Nello specificare tale presupposto si è chiarito che il ricorso per cassazione contro le ordinanze emesse in materia di sequestro preventivo, pur consentito solo per violazione di legge, è ammissibile quando la motivazione del provvedimento impugnato sia del tutto assente o meramente apparente, perché sprovvista dei requisiti minimi per rendere comprensibile la vicenda.
Tanto premesso, con riferimento al reato edilizio, va osservato che il Tribunale ha ritenuto sussistente il fumus del reato contestato in ragione del carattere non amovibile dei manufatti realizzati, richiamando solo ad adiuvandum la mancata esibizione della C.I.L.A. evocata.
La motivazione non può dunque reputarsi apparente, ed appare sufficiente anche alla luce dei principi che regolano il giudizio del riesame, in cui, giova ricordare, non è necessario valutare la sussistenza dei gravi indizi di colpevolezza, essendo sufficiente che sussista il fumus commissi delicti, vale a dire l’astratta sussumibilità in una determinata fattispecie di reato, del fat contestato come ipotesi di accusa (Sez. U, n. 7 del 23/02/2000, COGNOME, Rv. 215840-01).

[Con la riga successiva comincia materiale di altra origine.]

(* ===== verification/RouteBilling.v ===== *)
(** * RouteBilling: one approval for a whole route (internal/payments/multihop.go)

    The single dialog of a multi-hop route and its settlement hop by hop
    through the payment service.  The visiting order of the receipt map is
    chosen anew at each hop. *)

From Stdlib Require Import ZArith Lia.
From S2P Require Import Prelude Float64 GoStrings Crypto.
From S2P Require Route.
From S2P Require Import Dero Payments.

Inductive error :=
| ErrEmptyRoute | ErrQuote (e : Route.error) | ErrDepositBelowCost | ErrService
| ErrSettle (e : Payments.error).

Record MultiHopApproval := mkMultiHopApproval {
  mh_Payload : ApprovalPayload;
  mh_HopQuotes : list Route.HopQuote;
  mh_Total : float64;
  mh_SingleApproval : bool
}.

Definition path_label (hops : list Route.Hop) : string :=
  foldl (fun path e => (if (0 <? fst e)%nat then path +:+ "->" else path) +:+ Route.hop_NodeID (snd e))
    "" (imap pair hops).

Definition ApprovalForRoute (r : option Route.Route) (hours depositDERO : float64)
  (operatorAddr network : string) (balanceDERO : float64) : result error MultiHopApproval :=
  match r with
  | None => Err ErrEmptyRoute
  | Some r =>
    match Route.Route_Exit r with
    | None => Err ErrEmptyRoute
    | Some exit =>
      let* q := result_map_err ErrQuote (Route.QuoteRoute r hours) in
      if f_lt depositDERO (Route.q_Total q) then Err ErrDepositBelowCost
      else
        Ok (mkMultiHopApproval
              (mkApproval (path_label (Route.Hops r)) (Route.hop_Endpoint exit) operatorAddr
                 depositDERO (Route.Route_TotalPricePerHour r) hours network balanceDERO)
              (Route.q_HopQuotes q) (Route.q_Total q) true)
    end
  end.

Section settle.
Context {W : Type} `{WalletClient W} `{Sha256}.

(** The visiting order Go picks for the receipt map. *)
Definition visiting : Type := gmap string Receipt → list (string * Receipt).

Fixpoint settle_hops (s : Service W) (ord : visiting) (now : time) (hops : list Route.Hop)
  (out : list Settlement) : Service W * (list Settlement * option error) :=
  match hops with
  | [] => (s, (out, None))
  | h :: hops =>
    match Service_RecordSettlement s (Route.hop_NodeID h) (ord (receipts s)) now with
    | (s, Err e) => (s, (out, Some (ErrSettle e)))
    | (s, Ok st) =>
      settle_hops s ord now hops
        (if (0 <? length (ReceiptIDs st))%nat then out ++ [st] else out)
    end
  end.

(** [nil] service and route are [None]. *)
Definition SettleRoute (s : Service W) (r : option Route.Route) (ord : visiting) (now : time)
  : Service W * (list Settlement * option error) :=
  match r with
  | None => (s, ([], Some ErrEmptyRoute))
  | Some r =>
    if (length (Route.Hops r) =? 0)%nat then (s, ([], Some ErrEmptyRoute))
    else settle_hops s ord now (Route.Hops r) []
  end.

(** A hop without receipts stops the settlement of its route.  A node
    with nothing to settle is an error of the service, so the hops after it
    are not visited: when the entry is idle nothing at all is settled, no
    matter what the later hops are owed. *)
Theorem idle_hop_stops_settlement s r ord now h :
  head (Route.Hops r) = Some h → range_of (receipts s) (ord (receipts s)) →
  (∀ id rc, receipts s !! id = Some rc → unsettled_for (Route.hop_NodeID h) rc = false) →
  SettleRoute s (Some r) ord now = (s, ([], Some (ErrSettle ErrNothingToSettle))).
Proof.
  intros Hh Hit Hidle. unfold SettleRoute. destruct (Route.Hops r) as [|h0 hops]; [done|].
  injection Hh as ->. simpl. unfold Service_RecordSettlement.
  assert (settle_collect (Route.hop_NodeID h) (ord (receipts s)) = []) as ->; [|done].
  apply elem_of_nil_inv. intros rc Hin. unfold settle_collect, Service_Unsettled in Hin.
  apply list_elem_of_filter in Hin as [Hu Hin].
  apply list_elem_of_fmap in Hin as [[k rc'] [-> Hin]].
  apply (range_of_elem _ _ _ _ Hit) in Hin. simpl in Hu. by rewrite (Hidle _ _ Hin) in Hu.
Qed.
End settle.

(** ** Concrete run: the exit is owed, the entry is idle *)

Section demo.
#[local] Existing Instances ascii_unicode toy_sha256 toy_ed25519.

Definition owed_route : Route.Route := Route.demo_route ["idle"; "node"].

Lemma idle_hop_stops_settlement_witness :
  (SettleRoute demo_two (Some owed_route) map_to_list 9).2
    = ([], Some (ErrSettle ErrNothingToSettle))
  ∧ length (Service_Unsettled "node" (map_to_list (receipts demo_two))) = 2%nat.
Proof.
  split; [|vm_compute; reflexivity].
  rewrite (idle_hop_stops_settlement demo_two owed_route map_to_list 9
    (Route.hop_of (Route.demo_node "idle" f1)) eq_refl (range_of_self _)); [reflexivity|].
  assert (map_Forall (fun _ rc => unsettled_for "idle" rc = false) (receipts demo_two)) as Hf
    by (apply (bool_decide_unpack _); vm_compute; exact I).
  exact Hf.
Defined.
End demo.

Pertanto, la verifica del cd. fumus non può estendersi fino a far coincidere l’esame con un vero e proprio giudizio di colpevolezza, dovendo restar fuori dall’indagine il complesso degli elementi di valutazione che concorrono ai fini dell’accertamento della responsabilità dell’indagato; è sufficiente la semplice enunciazione, che non sia manifestamente arbitraria, di una ipotesi di reato, in relazione alla quale si appalesi, almeno allo stato la necessità di escludere la libera disponibilità della cosa pertinente a quel reto, possa aggravare o protrarre le conseguenze del reato (Sez. 2, n. 18331 del 22/04/2016, COGNOME, Rv. 26689601; Sez. 4, n. 23944 del 21/05/2008, COGNOME, Rv. 240521-01).
2.Le medesime considerazioni svolte vanno ripetute anche in relazione ai reati di cui agli artt. 544 ter e 727, cod. pen., il cui fumus è stato ritenuto sussistente, con motivazione non apparente, alla luce delle condizioni in cui sono stati rinvenuti gli animali.

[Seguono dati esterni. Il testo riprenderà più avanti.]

(* ===== verification/NetIP.v ===== *)
(** * NetIP: the address functions of package net the node uses

    [ParseIP], [IP.String] and [ParseCIDR] on dotted IPv4 text, as Go defines
    them: four decimal fields without leading zeros.  Text with a colon is
    IPv6 and goes through the class [IPv6]; the program only compares and
    prints such addresses. *)

From Stdlib Require Import ZArith Lia Ascii.
From S2P Require Import Prelude GoStrings.

(** An address: IPv4 (also when written as an IPv4-mapped IPv6) or IPv6. *)
Inductive IP := V4 (a : Z) | V6 (b : list Z).

Class IPv6 : Type := {
  parse_IPv6 : string → option IP;
  string_IPv6 : list Z → string;
  cidr_IPv6 : string → bool  (* does [ParseCIDR] accept this IPv6 text? *)
}.

(** ** IPv4 text *)

Definition octets (a : Z) : list Z :=
  [a / 2 ^ 24 mod 256; a / 2 ^ 16 mod 256; a / 2 ^ 8 mod 256; a mod 256].

Definition of_octets (o : list Z) : Z := foldl (fun a b => a * 256 + b) 0 o.

Definition ipv4_String (a : Z) : string := strings_Join (map fmt_d (octets a)) ".".

Definition digit (c : Ascii.ascii) : option Z :=
  let z := byte_val c - 48 in if (0 <=? z) && (z <=? 9) then Some z else None.

Fixpoint digits (l : list Ascii.ascii) (acc : Z) : option Z :=
  match l with
  | [] => Some acc
  | c :: l => match digit c with Some d => digits l (acc * 10 + d) | None => None end
  end.

Definition is_Some_b {A} (o : option A) : bool := match o with Some _ => true | None => false end.

Definition parse_octet (l : list Ascii.ascii) : option Z :=
  match l with
  | [] => None
  | "0"%char :: _ :: _ => None
  | _ =>
    match digits l 0 with
    | Some n => if n <=? 255 then Some n else None
    | None => None
    end
  end.

Fixpoint split_dots (l : list Ascii.ascii) : list (list Ascii.ascii) :=
  match l with
  | [] => [[]]
  | c :: l =>
    let r := split_dots l in
    if chr "."%char c then [] :: r
    else match r with f :: r => (c :: f) :: r | [] => [[c]] end
  end.

Definition parse_ipv4 (s : string) : option Z :=
  match map parse_octet (split_dots (chars s)) with
  | [Some a; Some b; Some c; Some d] => Some (of_octets [a; b; c; d])
  | _ => None
  end.

Definition net_ParseIP `{IPv6} (s : string) : option IP :=
  if mem_char ":"%char (chars s) then parse_IPv6 s else V4 <$> parse_ipv4 s.

Definition IP_String `{IPv6} (ip : IP) : string :=
  match ip with V4 a => ipv4_String a | V6 b => string_IPv6 b end.

(** [net.ParseIP(s).To4()] *)
Definition parse_To4 `{IPv6} (s : string) : option Z :=
  match net_ParseIP s with Some (V4 a) => Some a | _ => None end.

(** [net.ParseCIDR] on IPv4 text: the address and the prefix length. *)
Definition parse_cidr4 (s : string) : option (Z * Z) :=
  match strings_Cut s "/"%char with
  | None => None
  | Some (addr, mask) =>
    match parse_ipv4 addr, chars mask with
    | Some a, c :: l =>
      match digits (c :: l) 0 with
      | Some n => if n <=? 32 then Some (a, n) else None
      | None => None
      end
    | _, _ => None
    end
  end.

Definition net_ParseCIDR_ok `{IPv6} (s : string) : bool :=
  if mem_char ":"%char (chars s) then cidr_IPv6 s
  else match parse_cidr4 s with Some _ => true | None => false end.

(** [IP.IsLoopback]: 127.0.0.0/8, or ::1. *)
Definition IP_IsLoopback (ip : IP) : bool :=
  match ip with
  | V4 a => a / 2 ^ 24 =? 127
  | V6 b => bool_decide (b = repeat 0 15 ++ [1])
  end.

(** ** Round trip *)

Lemma octet_text n : 0 ≤ n < 256 →
  parse_octet (chars (fmt_d n)) = Some n ∧ mem_char "."%char (chars (fmt_d n)) = false
  ∧ forallb (fun c => is_Some_b (digit c)) (chars (fmt_d n)) = true.
Proof.
  intros Hn.
  assert (forallb (fun k => let z := Z.of_nat k in
    match parse_octet (chars (fmt_d z)) with Some m => m =? z | None => false end
    && negb (mem_char "."%char (chars (fmt_d z)))
    && forallb (fun c => is_Some_b (digit c)) (chars (fmt_d z)))
    (seq 0 256) = true) as Hall by (vm_compute; reflexivity).
  rewrite forallb_forall in Hall. specialize (Hall (Z.to_nat n)).
  rewrite Z2Nat.id in Hall by lia. cbv zeta in Hall.
  assert (In (Z.to_nat n) (seq 0 256)) as Hin by (apply in_seq; lia). specialize (Hall Hin).
  apply andb_true_iff in Hall as [Hall H3]. apply andb_true_iff in Hall as [H1 H2].
  apply negb_true_iff in H2. destruct (parse_octet _) as [m|]; [|done].
  apply Z.eqb_eq in H1 as ->. done.
Qed.

Lemma split_dots_plain l : mem_char "."%char l = false → split_dots l = [l].
Proof.
  unfold mem_char. induction l as [|c l IH]; [done|]. cbn [existsb split_dots app].
  rewrite orb_false_iff. intros [Hc Hl]. rewrite IH, Hc by done. done.
Qed.

Lemma split_dots_app l r : mem_char "."%char l = false →
  split_dots (l ++ "."%char :: r) = l :: split_dots r.
Proof.
  unfold mem_char. induction l as [|c l IH]; [done|]. cbn [existsb split_dots app].
  rewrite orb_false_iff. intros [Hc Hl]. rewrite IH, Hc by done. done.
Qed.

Lemma octets_range a : Forall (fun b => 0 ≤ b < 256) (octets a).
Proof. repeat constructor; apply Z.mod_pos_bound; lia. Qed.

Lemma of_octets_octets a : 0 ≤ a < 2 ^ 32 → of_octets (octets a) = a.
Proof.
  intros Ha. unfold octets, of_octets. cbn [foldl].
  replace (a / 2 ^ 24) with (a / 256 / 256 / 256) by (rewrite !Z.div_div by lia; done).
  replace (a / 2 ^ 16) with (a / 256 / 256) by (rewrite !Z.div_div by lia; done).
  change (a / 2 ^ 8) with (a / 256).
  pose proof (Z.div_mod a 256 ltac:(lia)). pose proof (Z.div_mod (a / 256) 256 ltac:(lia)).
  pose proof (Z.div_mod (a / 256 / 256) 256 ltac:(lia)).
  assert (0 ≤ a / 256 / 256 / 256 < 256) as Hs.
  { rewrite !Z.div_div by lia. split; [apply Z.div_pos; lia|]. apply Z.div_lt_upper_bound; lia. }
  rewrite (Z.mod_small (a / 256 / 256 / 256)) by lia. lia.
Qed.

Lemma chars_dot s t : chars (s +:+ "." +:+ t) = chars s ++ "."%char :: chars t.
Proof. by rewrite !chars_app. Qed.

Lemma parse_ipv4_String a : 0 ≤ a < 2 ^ 32 → parse_ipv4 (ipv4_String a) = Some a.
Proof.
  intros Ha. rewrite <- (of_octets_octets a) at 2 by done.
  pose proof (octets_range a) as Hr. unfold parse_ipv4, ipv4_String, octets in *.
  rewrite !Forall_cons in Hr. destruct Hr as (H1 & H2 & H3 & H4 & _).
  apply octet_text in H1 as (E1 & D1 & _), H2 as (E2 & D2 & _), H3 as (E3 & D3 & _),
    H4 as (E4 & D4 & _).
  cbn [map strings_Join]. rewrite !chars_dot.
  rewrite split_dots_app, split_dots_app, split_dots_app, split_dots_plain by done.
  cbn [map]. by rewrite E1, E2, E3, E4.
Qed.

(** The text of an address holds digits and dots only. *)
Lemma ipv4_String_no c a : digit c = None → c ≠ "."%char →
  mem_char c (chars (ipv4_String a)) = false.
Proof.
  intros Hd Hc.
  assert (∀ l, forallb (fun c => is_Some_b (digit c)) l = true → mem_char c l = false) as Hn.
  { intros l Hl. apply not_true_iff_false. intros Hm. apply existsb_exists in Hm as [x [Hx Ex]].
    apply chr_eq in Ex as <-. rewrite forallb_forall in Hl. specialize (Hl _ Hx).
    by rewrite Hd in Hl. }
  assert (∀ s t, mem_char c (chars s) = false → mem_char c (chars t) = false →
    mem_char c (chars (s +:+ "." +:+ t)) = false) as Hj.
  { intros s t Hs Ht. rewrite chars_dot. unfold mem_char in *. rewrite existsb_app. cbn [existsb].
    rewrite Hs, Ht. destruct (chr c "."%char) eqn:E; [|done]. by apply chr_eq in E. }
  pose proof (octets_range a) as Hr. unfold ipv4_String, octets in *.
  rewrite !Forall_cons in Hr. destruct Hr as (H1 & H2 & H3 & H4 & _).
  apply octet_text in H1 as (_ & _ & D1), H2 as (_ & _ & D2), H3 as (_ & _ & D3),
    H4 as (_ & _ & D4).
  cbn [map strings_Join]. auto 8.
Qed.

Lemma ipv4_String_colon a : mem_char ":"%char (chars (ipv4_String a)) = false.
Proof. by apply ipv4_String_no. Qed.

Lemma parse_To4_String `{IPv6} a : 0 ≤ a < 2 ^ 32 → parse_To4 (ipv4_String a) = Some a.
Proof.
  intros Ha. unfold parse_To4, net_ParseIP. rewrite ipv4_String_colon.
  by rewrite parse_ipv4_String.
Qed.

(** A stand-in that parses no IPv6, for concrete runs. *)
Definition no_ipv6 : IPv6 := {| parse_IPv6 := fun _ => None; string_IPv6 := fun _ => "";
  cidr_IPv6 := fun _ => false |}.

Per questi motivi, il ricorso va considerato inammissibile e la ricorrente condannata al pagamento delle spese processuali e della somma di euro tremila in favore della cassa delle ammende.
P.Q.M.
Dichiara inammissibile il ricorso e condanna la ricorrente al pagamento delle spese processuali e della somma di euro tremila in favore della cassa delle ammende.